[[ Provided information, beginning ]]
(** A group with a CPU left takes one more thread at its next CPU. *)
Lemma group_ok_grow s s1 g pid v cl :
  let idx := g_start g + Z.of_nat (size (g_entityPids g)) in
  group_ok s g -> (pid ∉ g_entityPids g) -> pidVcpuMap d !! pid = Some v -> cluster_of (d_numaId d) (g_clusterId g) s1 = Some cl ->
  Z.of_nat (size (g_entityPids g)) < g_nrCpus g -> numaClusterMap_ s1 = numaClusterMap_ s -> CLUSTER_CPU_NUM T < 32768 ->
  entityMap_ s1 = <[pid := mkEntity pid idx]> (entityMap_ s) -> (forall x, x ∈ cgroup_writes s -> x ∈ cgroup_writes s1) ->
  (pin_file v, pretty (GetStartCpu cl + idx)) ∈ cgroup_writes s1 ->
  group_ok s1 (AddEntityToGroup (mkEntity pid idx) 1 g).
Proof.
  intros idx G Hout Hv Ecl Hroom En Hcn Ee Hw Hpin. pose proof (group_ok_frame s s1 g pid _ G Hout En Ee Hw) as F.
  destruct (go_window _ _ G) as (W0 & W1 & W2). destruct (go_filled _ _ G) as [[Hsz Hb] _].
  assert (Hsize : Z.of_nat (size (g_entityPids (AddEntityToGroup (mkEntity pid idx) 1 g))) = Z.of_nat (size (g_entityPids g)) + 1).
  { cbn. rewrite size_add by done. lia. }
  assert (Hnew : entityMap_ s1 !! pid = Some (mkEntity pid idx)) by (rewrite Ee; apply lookup_insert_eq).
  assert (Hin : forall q, q ∈ g_entityPids (AddEntityToGroup (mkEntity pid idx) 1 g) -> q = pid ∨ q ∈ g_entityPids g) by (cbn; set_solver).
  assert (Hold : forall q e, q ∈ g_entityPids g -> entityMap_ s1 !! q = Some e -> g_start g <= cpuIdx e < idx).
  { intros q e Hq Eq. destruct (go_entity _ _ F q Hq) as (e' & E' & He). rewrite Eq in E'. injection E' as <-. subst idx. lia. }
  split.
  - done.
  - apply (go_cluster _ _ F).
  - rewrite Hsize. split; [|cbn; lia]. split; [cbn; by rewrite bsize_Set|]. intros i. cbn. rewrite u16_small by (subst idx; lia).
    rewrite bit_Set by (unfold area_ok; subst idx; lia). rewrite Hb. subst idx. lia.
  - intros q [->|Hq]%Hin; rewrite Hsize; cbn [g_start AddEntityToGroup set_g_pids].
    + eexists. split; [exact Hnew|]. cbn. subst idx. lia.
    + destruct (go_entity _ _ F q Hq) as (e' & E' & He). exists e'. split; [done|]. lia.
  - intros p1 p2 e1 e2 [->|H1]%Hin [->|H2]%Hin E1 E2 Eidx; try done.
    + rewrite Hnew in E1. injection E1 as <-. apply (Hold p2 e2 H2) in E2. cbn in Eidx. lia.
    + rewrite Hnew in E2. injection E2 as <-. apply (Hold p1 e1 H1) in E1. cbn in Eidx. lia.
    + by apply (go_own _ _ F p1 p2 e1 e2).
  - intros q e v' cl' [->|Hq]%Hin Eq Ev Ec; [|by apply (go_pinned _ _ F q e v' cl')]. rewrite Hnew in Eq. injection Eq as <-.
    rewrite Hv in Ev. injection Ev as <-. cbn in Ec. rewrite Ecl in Ec. injection Ec as <-. done.
Qed.

(** The state after a thread is placed. *)
Lemma place_thread placed s s1 gid g pid v cl w :
  let idx := g_start g + Z.of_nat (size (g_entityPids g)) in
  progress placed s -> gid ∈ gs -> groupMap_ s !! gid = Some g -> (pid ∉ placed) -> pidVcpuMap d !! pid = Some v ->
  cluster_of (d_numaId d) (g_clusterId g) s = Some cl -> Z.of_nat (size (g_entityPids g)) < g_nrCpus g ->
  host_step s s1 -> cgroup_writes s1 = (pin_file v, pretty (GetStartCpu cl + idx)) :: w ++ cgroup_writes s ->
  progress ({[ pid ]} ∪ placed)
    (set_groupMap (<[gid := AddEntityToGroup (mkEntity pid idx) 1 g]> (groupMap_ s1)) (set_entityMap (<[pid := mkEntity pid idx]> (entityMap_ s1)) s1)).
Proof.
  intros idx P Hgid Eg Hout Hv Ecl Hroom Hs Ew. set (s2 := set_groupMap _ _). set (g' := AddEntityToGroup _ _ g) in s2.
  assert (Egm : groupMap_ s2 = <[gid := g']> (groupMap_ s)) by (subst s2; cbn; by rewrite Hs).
  assert (Ee : entityMap_ s2 = <[pid := mkEntity pid idx]> (entityMap_ s)) by (subst s2; cbn; by rewrite Hs).
  assert (En : numaClusterMap_ s2 = numaClusterMap_ s) by (subst s2; cbn; by rewrite Hs).
  assert (Hw : forall x, x ∈ cgroup_writes s -> x ∈ cgroup_writes s2) by (intros x Hx; subst s2; cbn; rewrite Ew; set_solver).
  destruct (pg_group _ _ P gid Hgid) as (g0 & g1 & Eg0 & Eg1 & Hwin & G & Hsub). rewrite Eg in Eg1. injection Eg1 as <-.
  assert (Hg : pid ∉ g_entityPids g) by set_solver.
  destruct (cluster_cpus s _ _ cl (pg_clusters _ _ P) Ecl) as ((_ & Hcn) & _).
  assert (G' : group_ok s2 g').
  { apply (group_ok_grow s s2 g pid v cl); try done; [unfold cluster_of; by rewrite En|]. subst s2. cbn. rewrite Ew. left. }
  split.
  - rewrite En. apply (pg_clusters _ _ P).
  - intros gid2 Hin2. destruct (decide (gid2 = gid)) as [->|Hne].
    + exists g0, g'. rewrite Egm, lookup_insert_eq. split_and!; try done. cbn. set_solver.
    + destruct (pg_group _ _ P gid2 Hin2) as (g2 & g3 & E2 & E3 & Hw2 & G2 & Hs2). exists g2, g3. rewrite Egm, lookup_insert_ne by done.
      split_and!; try done; [|set_solver]. apply (group_ok_frame s s2 g3 pid (mkEntity pid idx)); try done. set_solver.
  - intros q [->%elem_of_singleton|Hq]%elem_of_union.
    + exists gid, g'. rewrite Egm, lookup_insert_eq. split_and!; try done. cbn. set_solver.
    + destruct (pg_placed _ _ P q Hq) as (gid2 & g2 & Hin2 & E2 & Hq2). destruct (decide (gid2 = gid)) as [->|Hne].
      * exists gid, g'. rewrite Egm, lookup_insert_eq. rewrite Eg in E2. injection E2 as <-. split_and!; try done. cbn. set_solver.
      * exists gid2, g2. by rewrite Egm, lookup_insert_ne.
  - intros q [Hq1 Hq2]%not_elem_of_union. rewrite Ee, lookup_insert_ne; [by apply (pg_others _ _ P)|set_solver].
  - rewrite (sum_insert gid g' s s2) by (try done; apply NoDup_set_list). rewrite (pg_sum _ _ P). unfold cnt. rewrite Eg.
    rewrite !size_add by done. cbn [g_entityPids g' AddEntityToGroup set_g_pids e_pid]. rewrite size_add by done. lia.
Qed.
[[ Provided information, end ]]
[Problem to work on] Write out exactly the lines above from the line with "group_ok s1 (AddEntityToGroup" through the line with "assert (Hold : forall", both of them included, and leave out all other lines.

[Expected answer]
  group_ok s1 (AddEntityToGroup (mkEntity pid idx) 1 g).
Proof.
  intros idx G Hout Hv Ecl Hroom En Hcn Ee Hw Hpin. pose proof (group_ok_frame s s1 g pid _ G Hout En Ee Hw) as F.
  destruct (go_window _ _ G) as (W0 & W1 & W2). destruct (go_filled _ _ G) as [[Hsz Hb] _].
  assert (Hsize : Z.of_nat (size (g_entityPids (AddEntityToGroup (mkEntity pid idx) 1 g))) = Z.of_nat (size (g_entityPids g)) + 1).
  { cbn. rewrite size_add by done. lia. }
  assert (Hnew : entityMap_ s1 !! pid = Some (mkEntity pid idx)) by (rewrite Ee; apply lookup_insert_eq).
  assert (Hin : forall q, q ∈ g_entityPids (AddEntityToGroup (mkEntity pid idx) 1 g) -> q = pid ∨ q ∈ g_entityPids g) by (cbn; set_solver).
  assert (Hold : forall q e, q ∈ g_entityPids g -> entityMap_ s1 !! q = Some e -> g_start g <= cpuIdx e < idx).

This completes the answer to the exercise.